Does it make sense for Estonia to toil to get its temporary seat at UN Security Council? Depends on the role we attribute to UN and its security council in the world today. And, secondly, on ability to task Estonian foreign services with what fits the present reality and our own particular interests.
Created in the immediate wake of WW2, the arrangements at UN still reflect the times and expectations of that day. Permanent seats at the Security Council are filled by winners of the war, and China. Each of these has the right to veto resolutions. As a result of that, the Security Council has been unable to pass a joint and binding verdict after the events in Crimea (and many such instances before that when it was very much expected). Knowing beforehand, that Russia would do its veto.
It’s a matter of taste what word to use about a security council which, in case of controversies between major powers, is unable to arrive at decisions and ends up looking the other way when international law is broken. Considering that, the statements by President Ilves and Mart Laar’s «pointless place» are rather diplomatic.
On the other hand, the adjectives like «toothless», «paralysed», «pointless» do not apply to all issues. As pointed out by some of our diplomats, a temporary member status allows learning the machinery and practice for potential crises.
In Postimees last year, international law professor Lauri Mälksoo wrote that «no matter how critically we look at UN at present, there will always be a need for some measure of order and predictability, towards which the UN does continually labour.»
For nations, sitting at the council table is a matter of prestige. The way the aspiring presidential candidate Siim Kallas puts it, any opportunity to raise political profile must be seized.
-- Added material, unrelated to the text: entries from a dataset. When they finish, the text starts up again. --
(* ===== verification/GradEmitFacts.v ===== *)
(** * What emission does in the gradient mode

    The facts of [IrFacts] and [EmitFacts] for the code and the emitters of
    [GradientCompiler]: code runs and verifies in sequence; every emitter
    takes its registers from [next_reg] on and adds only registers it has
    just defined to the caches; and the value of an operand ends up in an
    instruction. *)

From S2P Require Import Prelude Errors Arith Ast SignalProgram Context Interpreter Lowered Ir JitCompiler GradientCompiler IrFacts EmitFacts JitFacts JitCompilerFacts.

Section code.
Context {D L : Type} `{Machine D L}.
Implicit Types (a b c : GCode D) (v : Value D) (s : GradMachine D L) (scope : gset nat).

Lemma gapp_GRet a : gapp a GRet = a.
Proof. induction a; simpl; congruence. Qed.

Lemma gexec_gapp market p a b s :
  gexec market p (gapp a b) s = rbind (gexec market p a s) (gexec market p b).
Proof.
  revert s. induction a as [|i k IH|dst gdst cond t _ tv tg e _ ev eg k IH]; intros s; [done| |]; simpl.
  - rewrite rbind_assoc. destruct (gstep market p i s); [apply IH|done].
  - rewrite rbind_assoc. destruct (read_bit _ cond) as [bit|]; [|done]. simpl.
    rewrite rbind_assoc. destruct (if bit then _ else _) as [s'|]; [|done]. simpl.
    rewrite rbind_assoc. destruct (read (env (gm s')) _) as [d|]; [|done]. simpl.
    rewrite rbind_assoc. destruct (read (env (gm s')) _) as [g|]; [apply IH|done].
Qed.

Lemma gverify_gapp scope a b scope' :
  gverify scope (gapp a b) = Some scope' <->
  exists mid, gverify scope a = Some mid /\ gverify mid b = Some scope'.
Proof.
  revert scope. induction a as [|i k IH|dst gdst cond t _ tv tg e _ ev eg k IH]; intros scope; simpl.
  - split; [by exists scope|]. by intros (? & [= <-] & ?).
  - destruct (match i with GScalar c => _ | _ => _ end) as [sc|]; [|split; [done|by intros (? & ? & ?)]].
    destruct (dominated _ _); [apply IH|]. split; [done|by intros (? & ? & ?)].
  - destruct (gverify scope t) as [st|], (gverify scope e) as [se|];
      try (split; [done|by intros (? & ? & ?)]).
    destruct (_ && _); [apply IH|]. split; [done|by intros (? & ? & ?)].
Qed.

Lemma gverify_scalar scope (cc : Code D) k scope' :
  gverify scope (GSeq (GScalar cc) k) = Some scope' <->
  exists mid, verify scope cc = Some mid /\ gverify mid k = Some scope'.
Proof.
  simpl. destruct (verify scope cc) as [mid|]; [|split; [done|by intros (? & ? & ?)]].
  rewrite union_empty_l_L. split; [by exists mid|]. by intros (? & [= <-] & ?).
Qed.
As we are obviously unable to seize «every» opportunity, the question will always be whether this is the prudent place for wasting our money and mental effort.
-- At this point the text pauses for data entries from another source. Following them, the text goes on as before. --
Lemma gagree_grow g scope s gs code g' scope' s' gs' :
  gagree g scope s gs -> ggrows ids g code g' -> gwf g' -> gverify scope code = Some scope' ->
  (forall r, r < next g -> env (gm s') !! r = env (gm s) !! r) ->
  sagree (gc g') scope' (gm s') (MkEval (g_ctx gs') ∅) -> gctx_typed (g_ctx gs') ->
  (forall id vg, id ∈ ids -> stateful_grad_emit_cache g' !! id = Some vg ->
     vg_new (next g) (next g') vg -> in_scope scope' (ir_value vg) ->
     exists out, stateful_cache gs' !! id = Some out /\ reads (env (gm s')) vg out) ->
  (forall id vg out, stateful_grad_emit_cache g' !! id = Some vg ->
     stateful_grad_emit_cache g !! id = Some vg -> stateful_cache gs !! id = Some out ->
     stateful_cache gs' !! id = Some out) ->
  (forall id, is_Some (stateful_cache gs' !! id) -> is_Some (stateful_grad_emit_cache g' !! id)) ->
  gagree g' scope' s' gs'.
Proof.
  intros [W S T Hh Mi] G W' Hv Hk HS HT Hnew Hold Hmiss. split; try done.
  intros id vg Hid Hc Hu. destruct (gg_stateful _ _ _ _ G _ _ Hc) as [Hc0|[_ Hn]]; [|by eapply Hnew].
  pose proof (vg_new_below _ _ _ (gw_stateful _ W _ _ Hc0)) as B.
  assert (Hu0 : in_scope scope (ir_value vg)).
  { destruct B as [B _]. exact (gscope_before ids _ _ _ _ _ _ G Hv B Hu). }
  destruct (Hh _ _ Hid Hc0 Hu0) as (out & Ho & Hr). exists out.
  split; [by eapply Hold|]. by eapply reads_keep.
Qed.

(** Emission that is not executed adds nothing in scope. *)
Lemma gagree_skip g scope s gs g' :
  gagree g scope s gs -> ggrows ids g GRet g' -> gwf g' -> gagree g' scope s gs.
Proof.
  intros Ha G W'. pose proof (ag_scope _ _ _ _ _ _ _ _ (ga_scalar _ _ _ _ Ha)) as Hs.
  eapply gagree_grow; try exact G; try exact Ha; try done.
  - eapply agree_skip; [apply Ha|apply G|apply W'].
  - apply Ha.
  - intros id vg _ _ [(r & Er & Hr) _] Hu. rewrite Er in Hu.
    specialize (Hs r (Hu r ltac:(by left))). lia.
  - intros id Hi. by apply (gg_keys _ _ _ _ G), (ga_miss _ _ _ _ Ha).
Qed.

(** Code that only computes. *)
Lemma gran_pure X g scope s gs vg code g' scope' env' out :
  gagree g scope s gs -> ggrows ids g code g' -> gwf g' -> gverify scope code = Some scope' ->
  stateful_grad_emit_cache g' = stateful_grad_emit_cache g ->
  program_market_field_cache (gc g') = program_market_field_cache (gc g) ->
  (forall r, r < next g -> env' !! r = env (gm s) !! r) ->
  let s' := set_gm (MkState env' (js (gm s)) (outputs (gm s))) s in
  gexec market param_id code s = Ok s' -> reads env' vg out ->
  gran X g s gs vg code g' scope' s' gs out.
Proof.
  intros Ha G W' Hv Hs Hm Hk s' He Hr. split; try done.
  eapply gagree_grow; try exact G; try exact Ha; try exact Hv; try done.
  - eapply agree_regs; [apply Ha|apply W'|by eapply gg_reg|done| |done|apply Ha|apply Ha|apply Ha].
    destruct (gverify_scope _ _ _ _ _ (gg_code _ _ _ _ G) Hv) as [_ Hn]. apply Hn.
  - apply Ha.
  - intros id vg' _ Hid [(r & Er & Hr') _]. rewrite Hs in Hid.
    destruct (gw_stateful _ (ga_wf _ _ _ _ Ha) _ _ Hid) as [(r' & Er' & ?) _].
    rewrite Er in Er'. injection Er' as <-. lia.
  - intros id Hi. rewrite Hs. by apply Ha.
Qed.

(** A scalar step: its value is known afterwards. *)
Lemma gsim_scalar_bind X held (m : EmitM (D:=D) (Value D)) f i d :
  ssim held m (Interpreter.lift (Ok d)) -> emits ∅ 0 below m ->
  (defines m \/ (forall v, gneeds v (f v)) \/ (forall v, f v = gret (MkVGIr v zero))) ->
  (forall v, gsim X ((v, d) :: held) (f v) i) -> gsim X held (gbind (scalar m) f) i.
Proof.
  intros Hm Hem Hdef Hf g vg code g' scope scope' s gs out gs' Ha Hh He Hv Hu Hi.
  apply gbind_Ok in He as (a & c1 & g1 & c2 & H1 & H2 & ->).
  destruct (gemits_scalar ids 0 _ _ Hem _ _ _ _ (Nat.le_0_l _) (ga_wf _ _ _ _ Ha) H1) as (G1 & W1 & B1).
  apply scalar_Ok in H1 as (c & cg' & H1 & -> & ->). set (g1 := MkGradCodegen cg' _ _) in *.
  simpl gapp in Hv. apply gverify_scalar in Hv as (mid & Hv1 & Hv2).
  assert (Hu1 : in_scope mid a).
  { destruct Hdef as [Hdef|[Hneed|Hret]]; [exact (Hdef _ _ _ _ _ _ H1 Hv1)| |].
    2: { rewrite Hret in H2. injection H2 as <- <- <-. by injection Hv2 as ->. }
    intros r Hr. by apply (Hneed a _ _ _ _ _ _ W1 B1 H2 Hv2). }
  destruct (Hm _ _ _ _ _ _ _ _ _ _ (ga_scalar _ _ _ _ Ha) Hh H1 Hv1 Hu1 eq_refl) as [m1 R1].
  destruct R1 as [E1 A1 K1 L1 O1 C1 V1].
  assert (Hga : gagree g1 mid (set_gm m1 s) gs).
  { eapply gagree_grow; [exact Ha|exact G1|exact W1| |exact K1|exact A1|apply Ha| |done|apply Ha].
    - apply gverify_scalar. by exists mid.
    - intros id vg' _ Hid [(r & Er & Hr') _]. simpl in Hid.
      destruct (gw_stateful _ (ga_wf _ _ _ _ Ha) _ _ Hid) as [(r' & Er' & ?) _].
      rewrite Er in Er'. injection Er' as <-. lia. }
  assert (Hh1 : holds ((a, d) :: held) (gc g1) (gm (set_gm m1 s))).
  { constructor; [by split|]. eapply holds_keep; [exact Hh|by eapply (gg_reg _ _ _ _ G1)|exact K1]. }
  destruct (Hf a _ _ _ _ _ _ _ _ _ _ Hga Hh1 H2 Hv2 Hu Hi) as [s2 [E2 A2 K2 L2 O2 R2 C2 V2]].
  exists s2. pose proof (gg_reg _ _ _ _ G1). simpl in *. split; try congruence; auto.
  - simpl. by rewrite E1.
  - intros r Hr. rewrite K2 by lia. by apply K1.
Qed.

(** *** Leaves and operators without state *)

(** [gsim_scalar_bind] for an instruction whose result is new. *)
Tactic Notation "gscalar" uconstr(l) :=
  eapply gsim_scalar_bind;
  [eapply l|first [apply emits_EmitBinary|repeat emit_step]
  |left; first [by apply defines_build | apply defines_EmitBinary]|intros ?].

Lemma gsim_EmitGradUnary X held x d :
  (ir_value x, vg_value d) ∈ held -> (ir_gradient x, vg_gradient d) ∈ held ->
  gsim X held (EmitGradUnary Minus x) (g_lift (Ok (grad_unary Minus d))).
Proof.
  intros Hv Hg. unfold EmitGradUnary.
  gscalar sim_neg; [exact Hv|]. gscalar sim_neg; [right; exact Hg|].
  apply gsim_gret; left; simpl; set_solver.
Qed.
For over ten years, the goal to get the temporary seat has been copied and pasted from one foreign ministry development plan to the next. From an interview to Public Broadcasting, the opinion of President Ilves is quite specific: «This, rather, belongs to the times when we had this empty feeling /…/, of what would be our next great challenge.» We are lacking an explicitly exhaustive answer to the question about what we wish to achieve by getting to sit there.